(* ===== verification/FlowService.v ===== *)
(** Ingestion and listing of flows: [backend/internal/service/flow_service.go].

    [Ingest] is the transaction the handler runs per posted event, statement
    by statement over the tables of Store; what is outside the process (the
    clocks, the identifiers PostgreSQL draws, the faults of its statements)
    is the record [Env]. *)
From S2P Require Import Prelude GoStrings GoFloat GoTime Netip AgentFlow Metrics Classifier Hub Store.
From S2P Require Graph.

#[local] Open Scope Z_scope.

(** model/flow.go *)
Record Flow := {
  fw_ID : string; fw_AgentID : string; fw_SrcVMID : string; fw_DstVMID : string;
  fw_SrcIP : string; fw_DstIP : string; fw_SrcPort : Z; fw_DstPort : Z;
  fw_Protocol : string; fw_Direction : string; fw_Scope : string; fw_Service : string; fw_ServicePort : Z;
  fw_BytesSent : Z; fw_BytesReceived : Z; fw_Packets : Z; fw_ConnectionCount : Z;
  fw_RequestCount : Z; fw_ErrorCount : Z; fw_Retransmissions : Z;
  fw_AvgRTTMs : float64; fw_AvgAppDelayMs : float64;
  fw_HTTP1xx : Z; fw_HTTP2xx : Z; fw_HTTP3xx : Z; fw_HTTP4xx : Z; fw_HTTP5xx : Z; fw_LastHTTPStatus : Z;
  fw_RequestsPerSec : float64; fw_ConnectionsPerSec : float64;
  fw_FirstSeen : time; fw_LastSeen : time; fw_ObservedAt : time; fw_LastErrorAt : option time;
  fw_InterfaceName : string; fw_CreatedAt : time
}.

Record Env := {
  env_now : time;            (* time.Now() of the validation *)
  env_observedAt : time;     (* time.Now() of Ingest *)
  env_pgnow : time;          (* NOW() of the transaction *)
  env_flow_id : string;      (* gen_random_uuid() for network_flows *)
  env_ob_id : string;        (* gen_random_uuid() for flow_observations *)
  env_fault : nat -> option GoError
}.

Notation "x <~ m ;; k" := (tx_bind m (fun x => k))
  (at level 100, m at next level, right associativity) : vm_scope.

Section ingest.
Context `{Postgres} `{UnicodeCase}.
Context {Payload : Type}.
(** [json.Marshal] of the envelope of an event type and its data. *)
Context (marshal : string -> Flow -> option Payload).
Context (classifier : Classifier).

(** The agent's machine: [agents a JOIN vms v ON v.id = a.vm_id]. *)
Definition sourceOfAgent (agentID : string) (db : DB) : option resolvedVM :=
  match agents db !! agentID with
  | None => None
  | Some a =>
      match ag_vm_id a with
      | None => None
      | Some vmID => resolved vmID <$> vms db !! vmID
      end
  end.

(** [INSERT ... ON CONFLICT (ip) DO UPDATE SET last_seen = GREATEST(...)] *)
Definition upsertHost (ip : inet) (first last : time) (l : list HostRow) : list HostRow :=
  if existsb (fun h => bool_decide (h_ip h = ip)) l then
    map (fun h => if bool_decide (h_ip h = ip)
                  then {| h_ip := h_ip h; h_first_seen := h_first_seen h;
                          h_last_seen := Z.max (h_last_seen h) last; h_resolved_vm_id := h_resolved_vm_id h |}
                  else h) l
  else l ++ [{| h_ip := ip; h_first_seen := first; h_last_seen := last; h_resolved_vm_id := None |}].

__________

▸ **EXERCISE DIRECTIONS**
Exactly as they stand, set down the lines from the top of the data through the line with "by statement over".

▸ **TASK SOLUTION**
(* ===== verification/FlowService.v ===== *)
(** Ingestion and listing of flows: [backend/internal/service/flow_service.go].

    [Ingest] is the transaction the handler runs per posted event, statement
    by statement over the tables of Store; what is outside the process (the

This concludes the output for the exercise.